> _Aim of the task_:
Starting with the first line and ending with the one that holds "Lemma prefix_split (p", retype the entries exactly.

> _Input data_:
╔══

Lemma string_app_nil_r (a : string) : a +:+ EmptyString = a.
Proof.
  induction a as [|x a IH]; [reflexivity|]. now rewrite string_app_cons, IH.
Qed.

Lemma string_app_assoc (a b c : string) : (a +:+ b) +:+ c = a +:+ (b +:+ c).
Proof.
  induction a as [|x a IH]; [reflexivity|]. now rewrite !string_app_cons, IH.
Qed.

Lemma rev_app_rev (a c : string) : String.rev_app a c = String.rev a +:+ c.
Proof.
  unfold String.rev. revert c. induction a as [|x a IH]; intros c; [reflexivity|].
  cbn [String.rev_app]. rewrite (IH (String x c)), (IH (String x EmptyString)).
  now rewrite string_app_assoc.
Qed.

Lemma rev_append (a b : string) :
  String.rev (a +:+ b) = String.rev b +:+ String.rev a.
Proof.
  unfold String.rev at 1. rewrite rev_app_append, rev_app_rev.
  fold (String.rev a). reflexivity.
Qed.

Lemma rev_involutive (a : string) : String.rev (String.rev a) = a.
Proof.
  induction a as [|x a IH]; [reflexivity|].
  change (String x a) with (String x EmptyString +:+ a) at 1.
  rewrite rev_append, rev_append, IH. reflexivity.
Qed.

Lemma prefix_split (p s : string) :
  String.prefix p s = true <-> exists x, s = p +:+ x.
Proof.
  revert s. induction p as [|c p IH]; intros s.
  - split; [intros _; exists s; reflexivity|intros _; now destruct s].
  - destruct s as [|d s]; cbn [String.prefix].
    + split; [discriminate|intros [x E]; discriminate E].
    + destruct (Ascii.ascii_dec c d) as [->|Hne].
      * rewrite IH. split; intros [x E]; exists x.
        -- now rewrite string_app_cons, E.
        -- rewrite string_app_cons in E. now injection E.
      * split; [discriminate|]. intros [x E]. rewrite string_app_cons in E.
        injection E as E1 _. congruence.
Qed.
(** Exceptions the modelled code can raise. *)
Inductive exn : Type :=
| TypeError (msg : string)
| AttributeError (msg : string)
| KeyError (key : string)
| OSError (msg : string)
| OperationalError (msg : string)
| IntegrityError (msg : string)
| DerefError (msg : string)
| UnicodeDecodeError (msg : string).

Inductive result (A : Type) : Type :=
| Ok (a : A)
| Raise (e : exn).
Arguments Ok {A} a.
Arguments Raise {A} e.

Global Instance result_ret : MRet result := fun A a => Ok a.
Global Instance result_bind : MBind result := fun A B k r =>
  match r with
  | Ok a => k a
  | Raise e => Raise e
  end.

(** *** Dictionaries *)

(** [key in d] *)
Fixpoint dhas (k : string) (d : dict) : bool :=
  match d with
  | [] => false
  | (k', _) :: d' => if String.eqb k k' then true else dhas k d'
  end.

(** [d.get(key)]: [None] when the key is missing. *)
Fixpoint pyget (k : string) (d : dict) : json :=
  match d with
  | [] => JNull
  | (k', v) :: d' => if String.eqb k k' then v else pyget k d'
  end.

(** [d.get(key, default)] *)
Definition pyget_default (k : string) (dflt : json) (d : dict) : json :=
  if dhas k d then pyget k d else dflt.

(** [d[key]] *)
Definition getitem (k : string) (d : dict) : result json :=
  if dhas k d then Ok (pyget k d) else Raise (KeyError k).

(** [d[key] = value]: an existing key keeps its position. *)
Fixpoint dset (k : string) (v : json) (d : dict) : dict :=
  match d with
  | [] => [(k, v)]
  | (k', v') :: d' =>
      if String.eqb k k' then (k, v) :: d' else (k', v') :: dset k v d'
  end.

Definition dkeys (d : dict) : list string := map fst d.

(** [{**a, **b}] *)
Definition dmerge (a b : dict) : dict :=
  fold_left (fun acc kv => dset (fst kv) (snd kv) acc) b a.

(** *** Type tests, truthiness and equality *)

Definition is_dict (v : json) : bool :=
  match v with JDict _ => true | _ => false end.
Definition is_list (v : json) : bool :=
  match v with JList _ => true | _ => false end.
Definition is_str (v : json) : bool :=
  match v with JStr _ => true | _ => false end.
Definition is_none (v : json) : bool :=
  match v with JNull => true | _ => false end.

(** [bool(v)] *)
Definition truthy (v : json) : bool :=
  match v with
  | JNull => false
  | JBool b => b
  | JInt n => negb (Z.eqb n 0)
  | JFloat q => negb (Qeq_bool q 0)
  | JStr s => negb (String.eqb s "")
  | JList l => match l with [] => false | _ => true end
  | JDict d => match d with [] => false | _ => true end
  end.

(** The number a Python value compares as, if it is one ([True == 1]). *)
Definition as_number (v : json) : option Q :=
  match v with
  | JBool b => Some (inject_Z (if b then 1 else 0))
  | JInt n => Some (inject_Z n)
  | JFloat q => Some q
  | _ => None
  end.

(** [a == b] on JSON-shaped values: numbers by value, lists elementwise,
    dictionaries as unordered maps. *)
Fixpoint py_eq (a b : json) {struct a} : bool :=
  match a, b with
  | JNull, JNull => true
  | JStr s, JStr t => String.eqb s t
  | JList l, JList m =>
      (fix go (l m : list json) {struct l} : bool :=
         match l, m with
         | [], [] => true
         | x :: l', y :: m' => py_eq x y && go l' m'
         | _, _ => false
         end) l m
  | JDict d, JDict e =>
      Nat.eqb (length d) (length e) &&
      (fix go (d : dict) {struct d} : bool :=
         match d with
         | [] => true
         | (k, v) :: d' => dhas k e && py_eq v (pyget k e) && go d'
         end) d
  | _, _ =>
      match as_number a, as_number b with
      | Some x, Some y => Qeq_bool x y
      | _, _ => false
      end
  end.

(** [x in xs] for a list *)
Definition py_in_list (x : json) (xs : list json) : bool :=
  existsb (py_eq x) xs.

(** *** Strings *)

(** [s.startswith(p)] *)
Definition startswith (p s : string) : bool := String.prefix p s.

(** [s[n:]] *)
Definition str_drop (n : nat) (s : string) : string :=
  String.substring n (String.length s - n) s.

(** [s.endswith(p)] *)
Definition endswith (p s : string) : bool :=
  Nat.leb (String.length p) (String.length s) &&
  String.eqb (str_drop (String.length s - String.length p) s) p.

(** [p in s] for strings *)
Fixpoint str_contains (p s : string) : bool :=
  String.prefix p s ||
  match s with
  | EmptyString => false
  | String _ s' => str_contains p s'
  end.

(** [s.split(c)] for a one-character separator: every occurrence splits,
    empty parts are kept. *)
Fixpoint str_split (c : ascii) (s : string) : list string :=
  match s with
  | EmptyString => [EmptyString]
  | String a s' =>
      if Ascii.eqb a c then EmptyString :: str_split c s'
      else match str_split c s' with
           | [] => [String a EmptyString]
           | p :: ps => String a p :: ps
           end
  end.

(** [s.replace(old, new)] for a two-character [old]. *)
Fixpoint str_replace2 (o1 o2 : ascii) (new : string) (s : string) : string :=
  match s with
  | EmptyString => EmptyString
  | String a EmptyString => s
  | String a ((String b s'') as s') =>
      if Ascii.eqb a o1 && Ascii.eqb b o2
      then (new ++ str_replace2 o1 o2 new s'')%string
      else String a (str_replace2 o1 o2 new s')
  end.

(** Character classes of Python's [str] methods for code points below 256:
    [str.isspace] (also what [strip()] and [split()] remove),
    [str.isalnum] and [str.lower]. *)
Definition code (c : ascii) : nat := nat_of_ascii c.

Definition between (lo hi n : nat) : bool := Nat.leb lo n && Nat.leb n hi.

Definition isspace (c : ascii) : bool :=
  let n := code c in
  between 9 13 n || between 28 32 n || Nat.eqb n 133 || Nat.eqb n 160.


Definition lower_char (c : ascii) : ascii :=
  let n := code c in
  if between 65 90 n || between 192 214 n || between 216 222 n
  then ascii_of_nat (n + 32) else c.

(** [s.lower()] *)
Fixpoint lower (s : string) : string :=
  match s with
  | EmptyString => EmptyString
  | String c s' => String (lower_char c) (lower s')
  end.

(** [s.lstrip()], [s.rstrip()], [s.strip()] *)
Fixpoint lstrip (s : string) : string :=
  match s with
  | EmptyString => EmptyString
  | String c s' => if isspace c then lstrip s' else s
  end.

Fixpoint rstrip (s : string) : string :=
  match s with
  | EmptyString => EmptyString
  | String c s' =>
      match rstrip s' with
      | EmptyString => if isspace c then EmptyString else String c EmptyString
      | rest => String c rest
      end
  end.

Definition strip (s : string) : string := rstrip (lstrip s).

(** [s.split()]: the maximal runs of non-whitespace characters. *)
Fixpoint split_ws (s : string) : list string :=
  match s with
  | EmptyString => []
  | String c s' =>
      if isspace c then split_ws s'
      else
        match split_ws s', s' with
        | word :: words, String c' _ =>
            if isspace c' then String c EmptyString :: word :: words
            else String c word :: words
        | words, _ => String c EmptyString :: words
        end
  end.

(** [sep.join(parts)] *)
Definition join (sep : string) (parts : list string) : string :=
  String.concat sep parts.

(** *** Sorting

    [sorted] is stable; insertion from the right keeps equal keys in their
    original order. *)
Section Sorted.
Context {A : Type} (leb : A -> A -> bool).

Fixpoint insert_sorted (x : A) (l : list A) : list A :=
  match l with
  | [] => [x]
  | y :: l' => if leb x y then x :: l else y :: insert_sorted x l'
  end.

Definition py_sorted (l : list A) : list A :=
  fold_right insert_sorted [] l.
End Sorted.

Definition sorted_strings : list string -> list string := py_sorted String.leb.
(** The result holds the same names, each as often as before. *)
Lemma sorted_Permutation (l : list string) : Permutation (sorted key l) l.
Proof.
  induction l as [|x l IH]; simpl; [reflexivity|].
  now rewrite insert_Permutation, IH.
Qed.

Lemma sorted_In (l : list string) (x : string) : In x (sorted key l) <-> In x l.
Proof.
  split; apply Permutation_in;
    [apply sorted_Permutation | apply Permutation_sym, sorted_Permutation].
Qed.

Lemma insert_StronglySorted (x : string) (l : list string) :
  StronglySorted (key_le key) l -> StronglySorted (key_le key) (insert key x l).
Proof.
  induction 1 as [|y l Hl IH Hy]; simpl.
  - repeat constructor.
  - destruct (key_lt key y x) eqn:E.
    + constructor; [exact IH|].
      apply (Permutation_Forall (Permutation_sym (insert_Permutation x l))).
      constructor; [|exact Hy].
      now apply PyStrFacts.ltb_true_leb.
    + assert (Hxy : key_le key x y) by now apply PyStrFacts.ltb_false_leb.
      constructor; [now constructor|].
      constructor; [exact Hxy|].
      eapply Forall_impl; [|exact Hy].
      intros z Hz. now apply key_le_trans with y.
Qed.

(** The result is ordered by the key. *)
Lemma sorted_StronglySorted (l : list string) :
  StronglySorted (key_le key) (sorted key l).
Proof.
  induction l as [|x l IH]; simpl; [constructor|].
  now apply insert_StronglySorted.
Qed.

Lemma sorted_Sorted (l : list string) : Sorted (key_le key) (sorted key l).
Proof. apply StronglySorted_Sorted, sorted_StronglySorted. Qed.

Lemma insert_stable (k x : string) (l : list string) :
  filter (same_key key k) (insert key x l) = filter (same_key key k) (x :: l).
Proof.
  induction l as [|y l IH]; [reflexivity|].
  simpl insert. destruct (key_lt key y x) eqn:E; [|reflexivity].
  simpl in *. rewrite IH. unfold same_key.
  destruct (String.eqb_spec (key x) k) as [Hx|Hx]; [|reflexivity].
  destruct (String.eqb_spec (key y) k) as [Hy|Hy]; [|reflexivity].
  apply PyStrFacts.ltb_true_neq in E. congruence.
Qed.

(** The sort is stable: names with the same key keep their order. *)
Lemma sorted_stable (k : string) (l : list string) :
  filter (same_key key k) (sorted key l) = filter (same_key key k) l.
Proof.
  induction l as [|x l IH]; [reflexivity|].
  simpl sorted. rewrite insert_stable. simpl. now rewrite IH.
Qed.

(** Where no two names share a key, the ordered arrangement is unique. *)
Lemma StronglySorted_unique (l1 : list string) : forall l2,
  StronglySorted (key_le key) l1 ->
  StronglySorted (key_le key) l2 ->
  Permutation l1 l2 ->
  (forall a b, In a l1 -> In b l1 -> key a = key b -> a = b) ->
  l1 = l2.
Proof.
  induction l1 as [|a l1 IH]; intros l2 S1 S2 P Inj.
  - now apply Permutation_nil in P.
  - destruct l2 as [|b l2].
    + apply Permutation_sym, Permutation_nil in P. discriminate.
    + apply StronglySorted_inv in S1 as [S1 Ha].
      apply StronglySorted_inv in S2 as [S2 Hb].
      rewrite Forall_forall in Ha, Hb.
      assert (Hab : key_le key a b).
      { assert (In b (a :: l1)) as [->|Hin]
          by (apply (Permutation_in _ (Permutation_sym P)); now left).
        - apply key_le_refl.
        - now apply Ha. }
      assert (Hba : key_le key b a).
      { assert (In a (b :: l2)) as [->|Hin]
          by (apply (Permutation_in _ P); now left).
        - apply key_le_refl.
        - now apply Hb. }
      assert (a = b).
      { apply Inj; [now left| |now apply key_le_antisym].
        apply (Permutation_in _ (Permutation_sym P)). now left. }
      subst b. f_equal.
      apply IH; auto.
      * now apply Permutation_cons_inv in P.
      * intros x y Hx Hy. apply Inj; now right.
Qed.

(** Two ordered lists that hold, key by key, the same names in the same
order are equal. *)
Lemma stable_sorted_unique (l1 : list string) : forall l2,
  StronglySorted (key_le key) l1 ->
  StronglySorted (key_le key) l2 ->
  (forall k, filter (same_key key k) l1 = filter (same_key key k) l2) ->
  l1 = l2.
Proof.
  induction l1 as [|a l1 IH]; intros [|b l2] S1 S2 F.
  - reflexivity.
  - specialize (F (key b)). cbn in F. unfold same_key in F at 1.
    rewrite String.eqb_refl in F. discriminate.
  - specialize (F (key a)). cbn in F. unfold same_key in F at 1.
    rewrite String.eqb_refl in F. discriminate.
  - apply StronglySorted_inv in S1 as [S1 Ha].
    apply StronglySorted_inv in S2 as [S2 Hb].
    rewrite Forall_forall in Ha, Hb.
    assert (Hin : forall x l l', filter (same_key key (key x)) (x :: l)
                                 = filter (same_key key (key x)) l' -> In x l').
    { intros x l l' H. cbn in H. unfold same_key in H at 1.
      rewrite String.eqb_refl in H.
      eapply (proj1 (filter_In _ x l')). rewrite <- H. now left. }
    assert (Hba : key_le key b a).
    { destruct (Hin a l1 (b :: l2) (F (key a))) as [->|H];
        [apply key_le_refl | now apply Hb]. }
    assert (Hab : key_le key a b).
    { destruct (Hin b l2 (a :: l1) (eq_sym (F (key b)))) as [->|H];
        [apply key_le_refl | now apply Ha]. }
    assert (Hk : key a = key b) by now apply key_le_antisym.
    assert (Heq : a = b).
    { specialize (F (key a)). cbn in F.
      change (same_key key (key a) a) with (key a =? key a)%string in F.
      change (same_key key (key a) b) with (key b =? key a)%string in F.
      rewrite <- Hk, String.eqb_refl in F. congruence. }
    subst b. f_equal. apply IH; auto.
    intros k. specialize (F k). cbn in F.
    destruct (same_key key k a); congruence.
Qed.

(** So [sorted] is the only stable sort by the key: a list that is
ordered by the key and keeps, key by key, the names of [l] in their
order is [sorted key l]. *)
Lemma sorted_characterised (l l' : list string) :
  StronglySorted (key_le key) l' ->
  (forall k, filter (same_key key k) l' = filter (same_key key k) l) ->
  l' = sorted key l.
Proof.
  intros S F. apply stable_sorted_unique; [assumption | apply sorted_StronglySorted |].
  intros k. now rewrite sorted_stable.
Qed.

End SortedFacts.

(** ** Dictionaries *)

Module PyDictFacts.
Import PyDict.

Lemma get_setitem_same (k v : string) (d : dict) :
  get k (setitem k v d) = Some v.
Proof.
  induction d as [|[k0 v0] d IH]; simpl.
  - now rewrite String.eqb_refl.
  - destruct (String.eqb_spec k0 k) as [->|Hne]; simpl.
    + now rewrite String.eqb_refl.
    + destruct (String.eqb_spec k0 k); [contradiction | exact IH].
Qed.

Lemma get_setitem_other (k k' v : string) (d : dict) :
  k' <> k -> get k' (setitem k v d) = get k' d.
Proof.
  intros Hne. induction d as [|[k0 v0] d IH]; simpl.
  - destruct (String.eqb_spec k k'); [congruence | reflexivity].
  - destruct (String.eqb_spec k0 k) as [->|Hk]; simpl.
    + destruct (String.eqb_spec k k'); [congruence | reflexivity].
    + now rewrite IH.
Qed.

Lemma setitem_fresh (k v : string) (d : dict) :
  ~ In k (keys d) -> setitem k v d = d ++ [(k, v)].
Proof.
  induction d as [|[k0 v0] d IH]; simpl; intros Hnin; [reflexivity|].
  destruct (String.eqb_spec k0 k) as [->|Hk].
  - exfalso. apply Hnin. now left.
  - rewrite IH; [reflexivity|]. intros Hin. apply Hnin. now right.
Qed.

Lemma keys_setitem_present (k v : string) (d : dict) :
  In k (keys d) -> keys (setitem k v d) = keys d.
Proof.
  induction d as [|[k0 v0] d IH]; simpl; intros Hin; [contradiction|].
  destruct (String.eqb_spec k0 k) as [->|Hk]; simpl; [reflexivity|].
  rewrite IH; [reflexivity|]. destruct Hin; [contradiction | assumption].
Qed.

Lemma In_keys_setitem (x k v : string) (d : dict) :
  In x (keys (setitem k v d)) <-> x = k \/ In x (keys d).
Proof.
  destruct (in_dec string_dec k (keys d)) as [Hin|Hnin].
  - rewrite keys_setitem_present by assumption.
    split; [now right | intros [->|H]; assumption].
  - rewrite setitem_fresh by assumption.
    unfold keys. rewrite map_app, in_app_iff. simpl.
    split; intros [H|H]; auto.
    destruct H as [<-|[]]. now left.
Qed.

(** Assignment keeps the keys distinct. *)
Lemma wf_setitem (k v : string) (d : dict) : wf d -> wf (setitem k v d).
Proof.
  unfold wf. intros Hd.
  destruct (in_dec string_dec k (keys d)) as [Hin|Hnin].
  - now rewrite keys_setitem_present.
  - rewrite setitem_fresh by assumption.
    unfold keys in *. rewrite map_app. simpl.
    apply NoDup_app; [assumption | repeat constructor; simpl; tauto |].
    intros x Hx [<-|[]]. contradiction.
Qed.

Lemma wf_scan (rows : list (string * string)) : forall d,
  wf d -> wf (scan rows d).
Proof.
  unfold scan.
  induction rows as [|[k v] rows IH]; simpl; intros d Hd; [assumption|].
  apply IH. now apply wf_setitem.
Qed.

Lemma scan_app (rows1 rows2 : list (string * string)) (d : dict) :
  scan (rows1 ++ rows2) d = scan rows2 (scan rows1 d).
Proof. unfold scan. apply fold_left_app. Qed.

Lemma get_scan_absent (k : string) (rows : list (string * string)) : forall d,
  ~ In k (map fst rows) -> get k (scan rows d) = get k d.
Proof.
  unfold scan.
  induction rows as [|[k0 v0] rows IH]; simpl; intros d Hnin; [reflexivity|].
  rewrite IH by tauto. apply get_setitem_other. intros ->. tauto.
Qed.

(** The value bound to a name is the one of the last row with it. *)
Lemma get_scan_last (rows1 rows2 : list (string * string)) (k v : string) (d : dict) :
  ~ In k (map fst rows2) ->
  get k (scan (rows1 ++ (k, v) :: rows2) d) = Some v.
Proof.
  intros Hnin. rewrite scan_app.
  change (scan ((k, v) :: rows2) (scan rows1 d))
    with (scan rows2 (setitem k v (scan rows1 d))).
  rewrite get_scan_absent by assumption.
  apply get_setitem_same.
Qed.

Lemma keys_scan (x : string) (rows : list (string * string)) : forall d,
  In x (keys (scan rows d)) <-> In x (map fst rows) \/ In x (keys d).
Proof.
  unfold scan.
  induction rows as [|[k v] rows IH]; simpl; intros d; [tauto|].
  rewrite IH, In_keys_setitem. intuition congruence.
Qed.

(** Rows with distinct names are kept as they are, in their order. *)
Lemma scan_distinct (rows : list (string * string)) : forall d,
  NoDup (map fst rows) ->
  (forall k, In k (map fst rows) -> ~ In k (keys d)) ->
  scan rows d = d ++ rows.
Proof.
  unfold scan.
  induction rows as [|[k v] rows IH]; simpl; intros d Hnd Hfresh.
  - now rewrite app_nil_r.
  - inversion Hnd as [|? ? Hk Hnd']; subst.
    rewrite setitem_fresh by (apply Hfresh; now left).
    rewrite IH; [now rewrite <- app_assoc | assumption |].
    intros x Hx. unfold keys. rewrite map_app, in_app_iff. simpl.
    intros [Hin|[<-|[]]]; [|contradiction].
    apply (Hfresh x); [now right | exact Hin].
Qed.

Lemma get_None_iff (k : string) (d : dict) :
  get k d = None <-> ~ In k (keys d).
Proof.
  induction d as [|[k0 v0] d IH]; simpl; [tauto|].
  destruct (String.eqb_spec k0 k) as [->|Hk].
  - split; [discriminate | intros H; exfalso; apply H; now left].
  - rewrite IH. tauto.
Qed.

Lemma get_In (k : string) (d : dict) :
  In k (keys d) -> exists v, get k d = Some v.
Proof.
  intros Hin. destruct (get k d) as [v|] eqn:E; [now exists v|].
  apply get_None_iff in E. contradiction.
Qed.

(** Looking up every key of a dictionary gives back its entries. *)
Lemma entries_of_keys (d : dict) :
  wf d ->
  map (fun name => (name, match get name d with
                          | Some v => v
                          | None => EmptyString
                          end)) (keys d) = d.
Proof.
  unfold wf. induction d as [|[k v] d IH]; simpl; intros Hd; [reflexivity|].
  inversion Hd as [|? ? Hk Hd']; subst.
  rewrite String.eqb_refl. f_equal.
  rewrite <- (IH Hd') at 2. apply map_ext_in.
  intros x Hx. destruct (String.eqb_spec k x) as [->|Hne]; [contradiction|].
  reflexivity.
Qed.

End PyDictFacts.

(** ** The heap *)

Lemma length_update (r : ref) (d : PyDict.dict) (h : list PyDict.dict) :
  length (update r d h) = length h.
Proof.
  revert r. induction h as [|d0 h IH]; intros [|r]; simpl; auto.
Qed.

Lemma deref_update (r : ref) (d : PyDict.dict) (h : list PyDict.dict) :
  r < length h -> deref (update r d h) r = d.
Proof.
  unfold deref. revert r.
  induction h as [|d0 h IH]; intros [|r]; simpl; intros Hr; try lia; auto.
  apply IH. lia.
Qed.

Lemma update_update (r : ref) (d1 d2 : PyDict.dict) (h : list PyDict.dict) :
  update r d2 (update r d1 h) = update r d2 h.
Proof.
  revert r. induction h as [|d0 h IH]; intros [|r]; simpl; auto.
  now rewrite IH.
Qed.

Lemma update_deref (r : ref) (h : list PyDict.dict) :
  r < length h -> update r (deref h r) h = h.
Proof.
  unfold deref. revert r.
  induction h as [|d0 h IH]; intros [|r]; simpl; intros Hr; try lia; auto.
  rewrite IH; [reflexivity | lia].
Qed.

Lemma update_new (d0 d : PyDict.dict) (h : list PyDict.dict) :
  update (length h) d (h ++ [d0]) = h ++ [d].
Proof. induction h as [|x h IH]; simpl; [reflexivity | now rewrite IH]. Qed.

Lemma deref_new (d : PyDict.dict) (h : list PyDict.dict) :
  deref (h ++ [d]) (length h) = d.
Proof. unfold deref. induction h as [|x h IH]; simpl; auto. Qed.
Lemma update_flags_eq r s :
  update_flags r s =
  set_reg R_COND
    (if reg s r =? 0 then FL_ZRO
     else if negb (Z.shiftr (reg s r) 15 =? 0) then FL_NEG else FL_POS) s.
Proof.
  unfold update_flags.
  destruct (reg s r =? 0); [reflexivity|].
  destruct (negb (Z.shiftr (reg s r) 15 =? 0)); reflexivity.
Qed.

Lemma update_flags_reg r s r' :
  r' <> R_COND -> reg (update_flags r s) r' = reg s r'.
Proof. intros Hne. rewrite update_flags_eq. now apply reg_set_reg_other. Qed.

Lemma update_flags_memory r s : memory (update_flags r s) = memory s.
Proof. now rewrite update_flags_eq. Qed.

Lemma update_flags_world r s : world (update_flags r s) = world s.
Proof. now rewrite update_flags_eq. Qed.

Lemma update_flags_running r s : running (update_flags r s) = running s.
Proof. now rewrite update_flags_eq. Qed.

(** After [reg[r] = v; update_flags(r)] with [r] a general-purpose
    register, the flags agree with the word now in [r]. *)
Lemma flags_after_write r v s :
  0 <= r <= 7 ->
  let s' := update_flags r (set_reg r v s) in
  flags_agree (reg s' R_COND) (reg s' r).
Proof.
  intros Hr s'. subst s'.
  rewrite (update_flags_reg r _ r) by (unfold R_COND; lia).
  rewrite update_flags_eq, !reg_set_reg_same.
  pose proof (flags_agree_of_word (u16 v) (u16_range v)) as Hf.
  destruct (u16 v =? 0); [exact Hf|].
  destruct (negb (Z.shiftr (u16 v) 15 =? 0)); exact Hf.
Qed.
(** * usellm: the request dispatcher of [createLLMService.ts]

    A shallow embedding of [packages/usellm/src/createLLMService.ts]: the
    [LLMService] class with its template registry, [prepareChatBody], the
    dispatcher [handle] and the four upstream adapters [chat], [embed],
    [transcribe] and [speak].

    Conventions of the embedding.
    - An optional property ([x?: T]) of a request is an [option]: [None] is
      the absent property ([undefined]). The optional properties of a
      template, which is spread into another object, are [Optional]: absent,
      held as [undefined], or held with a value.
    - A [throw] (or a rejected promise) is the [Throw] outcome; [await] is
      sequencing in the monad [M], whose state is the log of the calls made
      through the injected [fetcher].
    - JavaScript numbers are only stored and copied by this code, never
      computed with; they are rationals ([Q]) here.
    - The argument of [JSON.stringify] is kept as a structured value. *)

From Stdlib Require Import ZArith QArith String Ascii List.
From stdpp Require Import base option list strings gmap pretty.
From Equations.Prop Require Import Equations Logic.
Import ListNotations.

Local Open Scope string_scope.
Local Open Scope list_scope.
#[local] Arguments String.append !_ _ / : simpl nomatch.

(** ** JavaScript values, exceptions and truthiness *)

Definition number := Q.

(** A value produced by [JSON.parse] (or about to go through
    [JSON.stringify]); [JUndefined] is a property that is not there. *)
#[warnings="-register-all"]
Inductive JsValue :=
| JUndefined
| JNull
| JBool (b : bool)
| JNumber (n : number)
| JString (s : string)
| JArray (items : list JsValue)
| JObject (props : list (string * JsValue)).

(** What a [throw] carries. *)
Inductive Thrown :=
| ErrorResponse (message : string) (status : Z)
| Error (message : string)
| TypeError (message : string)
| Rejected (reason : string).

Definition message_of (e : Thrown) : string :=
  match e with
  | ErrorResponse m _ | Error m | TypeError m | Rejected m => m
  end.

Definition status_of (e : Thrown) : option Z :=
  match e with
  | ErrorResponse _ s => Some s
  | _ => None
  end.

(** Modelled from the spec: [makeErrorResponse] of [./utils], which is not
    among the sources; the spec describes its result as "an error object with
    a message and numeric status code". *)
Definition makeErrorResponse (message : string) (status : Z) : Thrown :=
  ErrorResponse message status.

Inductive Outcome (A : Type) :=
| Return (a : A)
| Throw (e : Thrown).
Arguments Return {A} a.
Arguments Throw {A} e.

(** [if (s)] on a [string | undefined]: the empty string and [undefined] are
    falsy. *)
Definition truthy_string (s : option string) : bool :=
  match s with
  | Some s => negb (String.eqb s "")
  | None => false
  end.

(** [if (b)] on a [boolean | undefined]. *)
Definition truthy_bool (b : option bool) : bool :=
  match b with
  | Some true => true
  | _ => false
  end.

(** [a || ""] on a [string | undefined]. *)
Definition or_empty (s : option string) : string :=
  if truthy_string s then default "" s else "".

╚══

> _Result below_:
Lemma string_app_nil_r (a : string) : a +:+ EmptyString = a.
Proof.
  induction a as [|x a IH]; [reflexivity|]. now rewrite string_app_cons, IH.
Qed.

Lemma string_app_assoc (a b c : string) : (a +:+ b) +:+ c = a +:+ (b +:+ c).
Proof.
  induction a as [|x a IH]; [reflexivity|]. now rewrite !string_app_cons, IH.
Qed.

Lemma rev_app_rev (a c : string) : String.rev_app a c = String.rev a +:+ c.
Proof.
  unfold String.rev. revert c. induction a as [|x a IH]; intros c; [reflexivity|].
  cbn [String.rev_app]. rewrite (IH (String x c)), (IH (String x EmptyString)).
  now rewrite string_app_assoc.
Qed.

Lemma rev_append (a b : string) :
  String.rev (a +:+ b) = String.rev b +:+ String.rev a.
Proof.
  unfold String.rev at 1. rewrite rev_app_append, rev_app_rev.
  fold (String.rev a). reflexivity.
Qed.

Lemma rev_involutive (a : string) : String.rev (String.rev a) = a.
Proof.
  induction a as [|x a IH]; [reflexivity|].
  change (String x a) with (String x EmptyString +:+ a) at 1.
  rewrite rev_append, rev_append, IH. reflexivity.
Qed.

Lemma prefix_split (p s : string) :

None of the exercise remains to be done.